Polytechnics have no mandate to offer degrees

Polytechnics have no mandate to offer degrees
Published: 19 January 2018
HIGHER Education, Science and Technology Development Minister Professor Amon Murwira has reiterated that polytechnics have no mandate to offer degree programmes.

He said such a mandate rests with universities. Addressing academics at Midlands State University last week, Professor Murwira said polytechnic colleges were designed for a purpose.

Prof Murwira said universities were innovation hubs that produced experts, while polytechnics were responsible for producing technicians. Former Higher and Tertiary Education, Science and Technology Development Minister Professor Jonathan Moyo wanted polytechnic colleges to offer degree programmes.

"There was a time when we did not know the purpose of anything," said Prof Murwira.
"We heard polytechnics saying we want to give degrees. Do we not have universities designed for that? Can you not partner these universities? Institutions are not created by mistake, but by design.

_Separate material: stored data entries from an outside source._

(* ===== verification/Markup.v ===== *)
(** * Markup: the HTML the two list renderers write

    [Render] gives each list as a view model; this file writes the
    markup [updateDecksList] and [updateCardsList] put into
    [#decksList] and [#cardsList] of [src/web/js/script.js]: the
    placeholders (lines 98-103 and 215), and per row a [div] with its
    class (lines 108-109 and 220-221) whose [innerHTML] is the template
    literal of lines 110-123 and 222-234, holes filled from the row.  The
    templates are copied character for character; a double quote of the
    source is written [~] and restored by [tpl], so that the string
    literals of this file hold no quote.

    [skeleton] keeps the markup characters of a text ([<], [>] and the
    two quotes).  The theorems say which skeletons the lists can have. *)

From S2P Require Import Prelude Schedule Escape Api Render.
From stdpp Require Import pretty.
Local Open Scope string_scope.
Local Open Scope list_scope.

Module Markup.
Import Schedule Escape Api Render.

(** A template text, with [~] standing for a double quote. *)
Fixpoint tpl (s : string) : string :=
  match s with
  | EmptyString => EmptyString
  | String c s' => String (if Ascii.eqb c "~" then quot else c) (tpl s')
  end.

(** The [innerHTML] of one [.deck-item], lines 110-123. *)
Definition deck_item_html (r : deck_row) : string :=
  tpl "
            <div class=~deck-header~>
                <div class=~deck-name~>" +:+ row_name r +:+ tpl "</div>
                <div class=~deck-actions~>
                    <button class=~action-btn btn-primary~ onclick=~selectDeck('" +:+ row_select_arg r +:+ tpl "')~>Открыть</button>
                    <button class=~action-btn btn-danger~ onclick=~deleteDeck('" +:+ row_delete_arg r +:+ tpl "')~>Удалить</button>
                </div>
            </div>
            <div class=~deck-description~>" +:+ row_description r +:+ tpl "</div>
            <div class=~deck-stats~>
                <span>📅 " +:+ row_created r +:+ tpl "</span>
                <span>🎴 " +:+ pretty (row_count r) +:+ tpl " карточек</span>
            </div>
        ".

(** The [innerHTML] of one [.card-item], lines 222-234. *)
Definition card_item_html (r : card_row) : string :=
  tpl "
            <div class=~card-question~>" +:+ row_question r +:+ tpl "</div>
            <div class=~card-answer~>" +:+ row_answer r +:+ tpl "</div>
            <div class=~card-stats~>
                Повторений: " +:+ pretty (row_repetitions r) +:+ tpl " | 
                Интервал: " +:+ pretty (row_interval r) +:+ tpl "д | 
                След. повтор: " +:+ row_next_review r +:+ tpl "
            </div>
            <div class=~card-actions~>
                <button class=~action-btn btn-danger~ onclick=~deleteCard('" +:+ row_delete_card_arg r +:+ tpl "')~>Удалить</button>
            </div>
        ".

(** The placeholder of an empty deck list, lines 98-103. *)
Definition decks_placeholder_html : string :=
  tpl "
            <div class=~deck-item~>
                <div class=~deck-name~>Нет колод</div>
                <div class=~deck-description~>Создайте первую колоду для начала работы</div>
            </div>
        ".

(** The placeholder of an empty card list, line 215. *)
Definition cards_placeholder_html : string :=
  tpl "<div class=~card-item~>В этой колоде пока нет карточек</div>".

(** [document.createElement('div')] with its [className] and
    [innerHTML], as appended by [appendChild]. *)
Definition div_html (cls inner : string) : string :=
  tpl "<div class=~" +:+ cls +:+ tpl "~>" +:+ inner +:+ "</div>".

Fixpoint concat_html (l : list string) : string :=
  match l with
  | [] => ""
  | s :: l' => s +:+ concat_html l'
  end.

(** The content of [#decksList] after [updateDecksList] (line 95 empties
    it; the rows appended before a throw stay). *)
Definition decksList_html (v : list_view deck_row) : string :=
  match v with
  | EmptyPlaceholder => decks_placeholder_html
  | Rows rs => concat_html (map (fun r => div_html "deck-item" (deck_item_html r)) rs)
  end.

(** The content of [#cardsList] after [updateCardsList]. *)
Definition cardsList_html (v : list_view card_row) : string :=
  match v with
  | EmptyPlaceholder => cards_placeholder_html
  | Rows rs => concat_html (map (fun r => div_html "card-item" (card_item_html r)) rs)
  end.

(** The markup characters of a text, in order. *)
Definition skeleton (s : string) : list ascii :=
  filter (fun c => c ∈ markup_chars) (String.list_ascii_of_string s).

(** The skeleton of one row of each list: that of its template. *)
Definition deck_skeleton : list ascii :=
  skeleton (div_html "deck-item" (deck_item_html (mkDeckRow "" "" "" "" "" 0))).

Definition card_skeleton : list ascii :=
  skeleton (div_html "card-item" (card_item_html (mkCardRow "" "" 0 0 "" ""))).

(** A deck whose server id holds a single quote, and the locale date of
    the examples. *)
Definition quoted_id_deck : deck := mkDeck (IdStr "x');alert(1);('") "Spanish" (Some "") 0.
Definition example_date (_ : Z) : string := "01.01.1970".
Definition example_decks : list deck :=
  [mkDeck (IdStr "1") "Spanish" (Some "<b>verbs</b>") 0; mkDeck (IdNum 2) "O'Neil & co" (Some "") 0].

(** ** Lemmas *)

Lemma skeleton_app a b : skeleton (a +:+ b) = skeleton a ++ skeleton b.
Proof. unfold skeleton. by rewrite list_ascii_of_string_app, filter_app. Qed.

Lemma skeleton_nil_iff s :
  skeleton s = [] <-> forall c, c ∈ markup_chars -> c ∉ String.list_ascii_of_string s.
Proof.
  unfold skeleton. induction (String.list_ascii_of_string s) as [|x l IH]; simpl.
  - split; [intros _ c _; apply not_elem_of_nil | done].
  - rewrite filter_cons. case_decide as Hx; split.
    + done.
    + intros H. exfalso. eapply H; [exact Hx | apply list_elem_of_here].
    + intros Hl c Hc [->|Hin]%elem_of_cons; [done|]. by eapply IH.
    + intros H. apply IH. intros c Hc Hin. eapply H; [exact Hc|]. by apply elem_of_cons; right.
Qed.

Lemma skeleton_escapeHtml s : skeleton (escapeHtml s) = [].
Proof. apply skeleton_nil_iff, escaped_no_markup, escapeHtml_escaped. Qed.

Lemma skeleton_pretty_N_go x s : skeleton (pretty_N_go x s) = skeleton s.
Proof.
  revert s. induction (N.lt_wf_0 x) as [x _ IH]; intros s.
  destruct (decide (x = 0)%N) as [->|Hx]; [by rewrite pretty_N_go_0|].
  rewrite pretty_N_go_step by lia. rewrite IH by (apply N.div_lt; lia).
  unfold skeleton. simpl. rewrite filter_cons, decide_False; [done|].
  unfold pretty_N_char. repeat case_match; apply (proj1 (bool_decide_eq_false _)); reflexivity.
Qed.

Lemma skeleton_pretty_N (n : N) : skeleton (pretty n) = [].
Proof. unfold pretty, pretty_N. case_decide; [done|]. by rewrite skeleton_pretty_N_go. Qed.

Lemma skeleton_pretty_nat (n : nat) : skeleton (pretty n) = [].
Proof. apply skeleton_pretty_N. Qed.

Lemma skeleton_pretty_Z (n : Z) : skeleton (pretty n) = [].
Proof.
  destruct n as [|p|p]; [done | apply (skeleton_pretty_N (Npos p)) |].
  change (skeleton ("-" +:+ pretty (Npos p)) = []).
  by rewrite skeleton_app, skeleton_pretty_N.
Qed.

Lemma skeleton_formatNextReviewDate now d : skeleton (formatNextReviewDate now d) = [].
Proof.
  destruct d as [| |t]; [done|done|]. simpl. unfold label_of_days.
  repeat case_match; try done. by rewrite !skeleton_app, skeleton_pretty_Z.
Qed.

(** The skeleton of the rows of a list is that of the template once per
    row when each row has the template's skeleton. *)
Lemma skeleton_concat_rows {R} (g : R -> string) K rs :
  Forall (fun r => skeleton (g r) = K) rs ->
  skeleton (concat_html (map g rs)) = mjoin (replicate (length rs) K).
Proof.
  induction 1 as [|r rs Hr _ IH]; [done|]. simpl. by rewrite skeleton_app, Hr, IH.
Qed.

Lemma render_rows_Forall {A R} (P : R -> Prop) (f : A -> completion R) l :
  (forall x r, x ∈ l -> f x = Normal r -> P r) -> Forall P (fst (render_rows f l)).
Proof.
  induction l as [|x l IH]; intros H; simpl; [constructor|].
  destruct (f x) as [r|e] eqn:Hx; simpl; [|constructor].
  destruct (render_rows f l) as [rs err] eqn:Hrs. simpl. constructor.
  - eapply H; [apply list_elem_of_here | done].
  - apply IH.
    intros y r' Hy. apply H. by apply elem_of_cons; right.
Qed.

(** The rows whose substituted values carry no markup character have the
    template's skeleton. *)
Lemma deck_item_skeleton r :
  skeleton (row_name r) = [] -> skeleton (row_select_arg r) = [] ->
  skeleton (row_delete_arg r) = [] -> skeleton (row_description r) = [] ->
  skeleton (row_created r) = [] ->
  skeleton (div_html "deck-item" (deck_item_html r)) = deck_skeleton.
Proof.
  intros H1 H2 H3 H4 H5. unfold div_html, deck_item_html.
  rewrite !skeleton_app, H1, H2, H3, H4, H5, skeleton_pretty_nat. vm_compute. reflexivity.
Qed.

Lemma card_item_skeleton r :
  skeleton (row_question r) = [] -> skeleton (row_answer r) = [] ->
  skeleton (row_next_review r) = [] -> skeleton (row_delete_card_arg r) = [] ->
  skeleton (div_html "card-item" (card_item_html r)) = card_skeleton.
Proof.
  intros H1 H2 H3 H4. unfold div_html, card_item_html.
  rewrite !skeleton_app, H1, H2, H3, H4, !skeleton_pretty_Z. vm_compute. reflexivity.
Qed.

(** ** Properties *)

(** C20: the markup of both lists is the templates' markup, whatever
    the decks and cards hold.  Names, descriptions, questions and
    answers are escaped and the statistics are numbers and fixed labels,
    so when the ids the server sends (and the locale date) carry no
    markup character, the markup characters of [#cardsList] and
    [#decksList] are exactly those of the placeholder, or of the row
    template once per row shown. *)
Theorem rendered_markup_is_template :
  (forall now cs,
     Forall (fun c => skeleton (id_text (card_id c)) = []) cs ->
     skeleton (cardsList_html (updateCardsList now cs)) =
     match cs with
     | [] => skeleton cards_placeholder_html
     | _ => mjoin (replicate (length cs) card_skeleton)
     end) /\
  (forall lD ds cs,
     Forall (fun d => skeleton (id_text (deck_id d)) = [] /\ skeleton (lD (createdAt d)) = []) ds ->
     skeleton (decksList_html (fst (updateDecksList lD ds cs))) =
     match fst (updateDecksList lD ds cs) with
     | EmptyPlaceholder => skeleton decks_placeholder_html
     | Rows rs => mjoin (replicate (length rs) deck_skeleton)
     end).
Proof.
  split.
  - intros now cs Hids. destruct cs as [|c cs']; [done|]. unfold updateCardsList.
    cbn [cardsList_html]. rewrite <-(length_fmap (render_card now)).
    apply skeleton_concat_rows. apply Forall_fmap. eapply Forall_impl; [exact Hids|].
    intros c' Hc'. apply card_item_skeleton; simpl;
      auto using skeleton_escapeHtml, skeleton_formatNextReviewDate.
  - intros lD ds cs Hds. unfold updateDecksList. destruct ds as [|d ds']; [done|].
    destruct (render_rows (render_deck lD cs) (d :: ds')) as [rows err] eqn:Hrows. simpl.
    apply skeleton_concat_rows.
    change rows with (fst (rows, err)). rewrite <-Hrows. apply render_rows_Forall.
    intros x r Hx Hr. eapply Forall_forall in Hds as [Hid Hdate]; [|exact Hx].
    unfold render_deck in Hr. destruct (escapeHtml_nullable (description x)) as [desc|] eqn:Hd;
      [|done].
    simplify_eq. apply deck_item_skeleton; simpl; auto using skeleton_escapeHtml.
    destruct (description x); simplify_eq/=. apply skeleton_escapeHtml.
Qed.

(** A list of two decks with plain ids has the markup of two rows. *)
Lemma rendered_markup_is_template_witness :
  skeleton (decksList_html (fst (updateDecksList example_date example_decks []))) =
  mjoin (replicate 2 deck_skeleton).
Proof.
  rewrite (proj2 rendered_markup_is_template); [reflexivity|].
  repeat constructor.
Defined.

(** The ids go into the [onclick] handlers unescaped: a deck whose id
    holds a quote ends the handler's string and adds markup to the row. *)
Lemma quoted_id_adds_markup :
  skeleton (decksList_html (fst (updateDecksList example_date [quoted_id_deck] []))) <>
  mjoin (replicate 1 deck_skeleton).
Proof. vm_compute. discriminate. Qed.

End Markup.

"We started asking questions on whether the institutions want knowledge or just issuing papers. This is not the time for self importance. We should give degrees to knowledgeable and deserving people. Let us not compromise the education system because it will hit back on us and impact on our Gross Domestic Product (GDP). Knowledge should be in the head, not on papers. We cannot pick a paper from a litter bin and wake up the following day saying you are now a doctor. Universities are where brains work for the purpose of eliminating poverty."

Prof Murwira said Government should migrate from the "NGOisation" of development and come up with well orchestrated development programmes and systems where university graduates were able to contribute towards economic development. He said the country should not sell poverty , but opportunities to investors and potential partners. Prof Murwira took a swipe at some of his predecessors and acquaintances for bringing about "national disablement".

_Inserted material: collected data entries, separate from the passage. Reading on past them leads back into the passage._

(* ===== verification/App.v ===== *)
(** * App: the application state, the handlers and the event loop

    Models the stateful part of [src/web/js/script.js]: the module-level
    variables of lines 11-16, the DOM elements the handlers read and
    write, every handler (deck and card handlers, lines 53-250; the review
    session, lines 255-335; [showNotification], lines 413-449) and the
    boot sequence (lines 19-23).

    - State: [app] holds the six globals, the document ([doc], the
      elements [getElementById] returns, each with its [hidden] class, its
      [textContent] and its form [value]), the rendered lists, the
      notifications shown, and the errors no handler catches.
    - Handlers: an [async] handler is split at its [await]: the
      synchronous part returns the new state and the requests it leaves
      pending; each pending request carries a [cont] naming the code that
      runs when its response arrives, and [resume] runs that code.  A
      continuation may itself start requests ([exitReview] calls
      [loadCards] without awaiting it).
    - Event loop: [step] either runs the handler of a user event whose
      control is visible, or delivers any response to any pending request,
      in any order.  Handlers run to completion, so every interleaving the
      browser allows is a sequence of [step]s.

    The browser supplies, per step, an [env]: the clock, the values of
    [Math.random()] and the locale date format. *)

From S2P Require Import Prelude Schedule Shuffle Escape Api Render.
From Stdlib Require Import QArith.
From stdpp Require Import pretty.
Local Open Scope string_scope.
Local Open Scope nat_scope.

Module App.
Import Schedule Shuffle Escape Api Render.

(** ** State *)

(** A DOM element as the handlers use it: its [hidden] class, its
    [textContent] and the [value] of a form field. *)
Record element := mkElement {
  hidden : bool;
  textContent : string;
  value : string
}.

(** A toast of [showNotification]. *)
Record notification := mkNotification {
  n_message : string;
  n_className : string;
  n_background : string
}.

Record app := mkApp {
  currentDeckId : option js_id;
  decks : list deck;
  cards : list card;
  reviewCards : list card;
  currentReviewIndex : nat;
  isCardFlipped : bool;
  doc : string -> element;
  decksList : list_view deck_row;
  cardsList : list_view card_row;
  toasts : list notification;
  uncaught : list js_error
}.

He said there was need for a pragmatic approach to development, where university research contributed towards national development.

"When you see hard work, you should cherish, but when you see laziness, you should be afraid," said Prof Murwira.

"When we attained Independence, we started well, building our own schools, clinics and hospitals, among other import infrastructure. Along the way, we started relying on donors to bring development to us and maintain the infrastructure we set up on our own. Ministers started misusing Government resources, bringing seven vehicles for commissioning of a single block. They contributed to national disablement. We are bringing renewed energy. We want to sell opportunity, not poverty. We want partners, not donors. We hear that Zimbabweans are doing well in other countries and we ask ourselves, is it us or them? It is because those countries have well orchestrated development programmes and our graduates fit in perfectly.

"We need to set up such systems in this country because we have a lot of underutilised intellectuals."